§ DATA PROVIDED:
Lemma pedir_entero_listo (minimo : Z) (entrada : list string) (v : Z)
  (resto : list string) :
  pedir_entero minimo entrada = Consola.Listo v resto ->
  exists (rechazadas : list string) (linea : string),
    entrada = rechazadas ++ linea :: resto /\
    py_int (strip linea) = Some v /\
    minimo <= v /\
    Forall (fun l => entero_rechazado py_int minimo (strip l)) rechazadas.
Proof.
  induction entrada as [|l entrada IH]; simpl; [discriminate|].
  unfold entero_rechazado in *.
  destruct (py_int (strip l)) as [w|] eqn:Hl.
  - destruct (Z.ltb_spec w minimo) as [Hlt|Hge].
    + intros H. destruct (IH H) as (r & ln & -> & Hln & Hv & Hr).
      exists (l :: r), ln. repeat split; auto.
      constructor; [now rewrite Hl|exact Hr].
    + intros H. injection H as <- <-. exists [], l. repeat split; auto.
  - intros H. destruct (IH H) as (r & ln & -> & Hln & Hv & Hr).
    exists (l :: r), ln. repeat split; auto.
    constructor; [now rewrite Hl|exact Hr].
Qed.

Lemma pedir_entero_eof (minimo : Z) (entrada : list string) :
  pedir_entero minimo entrada = Consola.EOFError <->
  Forall (fun l => entero_rechazado py_int minimo (strip l)) entrada.
Proof.
  induction entrada as [|l entrada IH]; simpl.
  - split; [constructor|reflexivity].
  - unfold entero_rechazado in *. split.
    + intros H. destruct (py_int (strip l)) as [w|] eqn:Hl.
      * destruct (Z.ltb_spec w minimo) as [Hlt|Hge]; [|discriminate].
        constructor; [now rewrite Hl|now apply IH].
      * constructor; [now rewrite Hl|now apply IH].
    + intros H. inversion H as [|? ? Hl Hr]; subst.
      destruct (py_int (strip l)) as [w|].
      * destruct (Z.ltb_spec w minimo) as [Hlt|Hge]; [now apply IH|lia].
      * now apply IH.
Qed.

(** X17.  [pedir_entero] skips every line that is not an integer or is an
    integer below [minimo], and returns the first integer that is at least
    [minimo], leaving the lines after it unread; it ends in [EOFError]
    exactly when no line qualifies. *)
Theorem pedir_entero_primera_valida (minimo : Z) (entrada : list string) :
  (forall (v : Z) (resto : list string),
      pedir_entero minimo entrada = Consola.Listo v resto ->
      exists (rechazadas : list string) (linea : string),
        entrada = rechazadas ++ linea :: resto /\
        py_int (strip linea) = Some v /\
        minimo <= v /\
        Forall (fun l => entero_rechazado py_int minimo (strip l)) rechazadas)
  /\
  (pedir_entero minimo entrada = Consola.EOFError <->
   Forall (fun l => entero_rechazado py_int minimo (strip l)) entrada).
Proof.
  split; [intros v resto; apply pedir_entero_listo|apply pedir_entero_eof].
Qed.

Lemma pedir_float_listo (entrada : list string) (v : pyfloat)
  (resto : list string) :
  pedir_float entrada = Consola.Listo v resto ->
  exists (rechazadas : list string) (linea : string),
    entrada = rechazadas ++ linea :: resto /\
    py_float (strip (reemplazar_coma linea)) = Some v /\
    Forall (fun l => py_float (strip (reemplazar_coma l)) = None) rechazadas.
Proof.
  induction entrada as [|l entrada IH]; simpl; [discriminate|].
  destruct (py_float (strip (reemplazar_coma l))) as [w|] eqn:Hl.
  - intros H. injection H as <- <-. exists [], l. auto.
  - intros H. destruct (IH H) as (r & ln & -> & Hln & Hr).
    exists (l :: r), ln. repeat split; auto.
Qed.

Lemma pedir_float_consume (entrada : list string) (v : pyfloat)
  (resto : list string) :
  pedir_float entrada = Consola.Listo v resto ->
  (List.length resto < List.length entrada)%nat.
Proof.
  intros H. destruct (pedir_float_listo _ _ _ H) as (r & ln & -> & _).
  rewrite length_app. simpl. lia.
Qed.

§ TASK BRIEF: The listing above needs to be retyped. Reproduce every line exactly.

§ EXERCISE RESPONSE:
Lemma pedir_entero_listo (minimo : Z) (entrada : list string) (v : Z)
  (resto : list string) :
  pedir_entero minimo entrada = Consola.Listo v resto ->
  exists (rechazadas : list string) (linea : string),
    entrada = rechazadas ++ linea :: resto /\
    py_int (strip linea) = Some v /\
    minimo <= v /\
    Forall (fun l => entero_rechazado py_int minimo (strip l)) rechazadas.
Proof.
  induction entrada as [|l entrada IH]; simpl; [discriminate|].
  unfold entero_rechazado in *.
  destruct (py_int (strip l)) as [w|] eqn:Hl.
  - destruct (Z.ltb_spec w minimo) as [Hlt|Hge].
    + intros H. destruct (IH H) as (r & ln & -> & Hln & Hv & Hr).
      exists (l :: r), ln. repeat split; auto.
      constructor; [now rewrite Hl|exact Hr].
    + intros H. injection H as <- <-. exists [], l. repeat split; auto.
  - intros H. destruct (IH H) as (r & ln & -> & Hln & Hv & Hr).
    exists (l :: r), ln. repeat split; auto.
    constructor; [now rewrite Hl|exact Hr].
Qed.

Lemma pedir_entero_eof (minimo : Z) (entrada : list string) :
  pedir_entero minimo entrada = Consola.EOFError <->
  Forall (fun l => entero_rechazado py_int minimo (strip l)) entrada.
Proof.
  induction entrada as [|l entrada IH]; simpl.
  - split; [constructor|reflexivity].
  - unfold entero_rechazado in *. split.
    + intros H. destruct (py_int (strip l)) as [w|] eqn:Hl.
      * destruct (Z.ltb_spec w minimo) as [Hlt|Hge]; [|discriminate].
        constructor; [now rewrite Hl|now apply IH].
      * constructor; [now rewrite Hl|now apply IH].
    + intros H. inversion H as [|? ? Hl Hr]; subst.
      destruct (py_int (strip l)) as [w|].
      * destruct (Z.ltb_spec w minimo) as [Hlt|Hge]; [now apply IH|lia].
      * now apply IH.
Qed.

(** X17.  [pedir_entero] skips every line that is not an integer or is an
    integer below [minimo], and returns the first integer that is at least
    [minimo], leaving the lines after it unread; it ends in [EOFError]
    exactly when no line qualifies. *)
Theorem pedir_entero_primera_valida (minimo : Z) (entrada : list string) :
  (forall (v : Z) (resto : list string),
      pedir_entero minimo entrada = Consola.Listo v resto ->
      exists (rechazadas : list string) (linea : string),
        entrada = rechazadas ++ linea :: resto /\
        py_int (strip linea) = Some v /\
        minimo <= v /\
        Forall (fun l => entero_rechazado py_int minimo (strip l)) rechazadas)
  /\
  (pedir_entero minimo entrada = Consola.EOFError <->
   Forall (fun l => entero_rechazado py_int minimo (strip l)) entrada).
Proof.
  split; [intros v resto; apply pedir_entero_listo|apply pedir_entero_eof].
Qed.

Lemma pedir_float_listo (entrada : list string) (v : pyfloat)
  (resto : list string) :
  pedir_float entrada = Consola.Listo v resto ->
  exists (rechazadas : list string) (linea : string),
    entrada = rechazadas ++ linea :: resto /\
    py_float (strip (reemplazar_coma linea)) = Some v /\
    Forall (fun l => py_float (strip (reemplazar_coma l)) = None) rechazadas.
Proof.
  induction entrada as [|l entrada IH]; simpl; [discriminate|].
  destruct (py_float (strip (reemplazar_coma l))) as [w|] eqn:Hl.
  - intros H. injection H as <- <-. exists [], l. auto.
  - intros H. destruct (IH H) as (r & ln & -> & Hln & Hr).
    exists (l :: r), ln. repeat split; auto.
Qed.

Lemma pedir_float_consume (entrada : list string) (v : pyfloat)
  (resto : list string) :
  pedir_float entrada = Consola.Listo v resto ->
  (List.length resto < List.length entrada)%nat.
Proof.
  intros H. destruct (pedir_float_listo _ _ _ H) as (r & ln & -> & _).
  rewrite length_app. simpl. lia.
Qed.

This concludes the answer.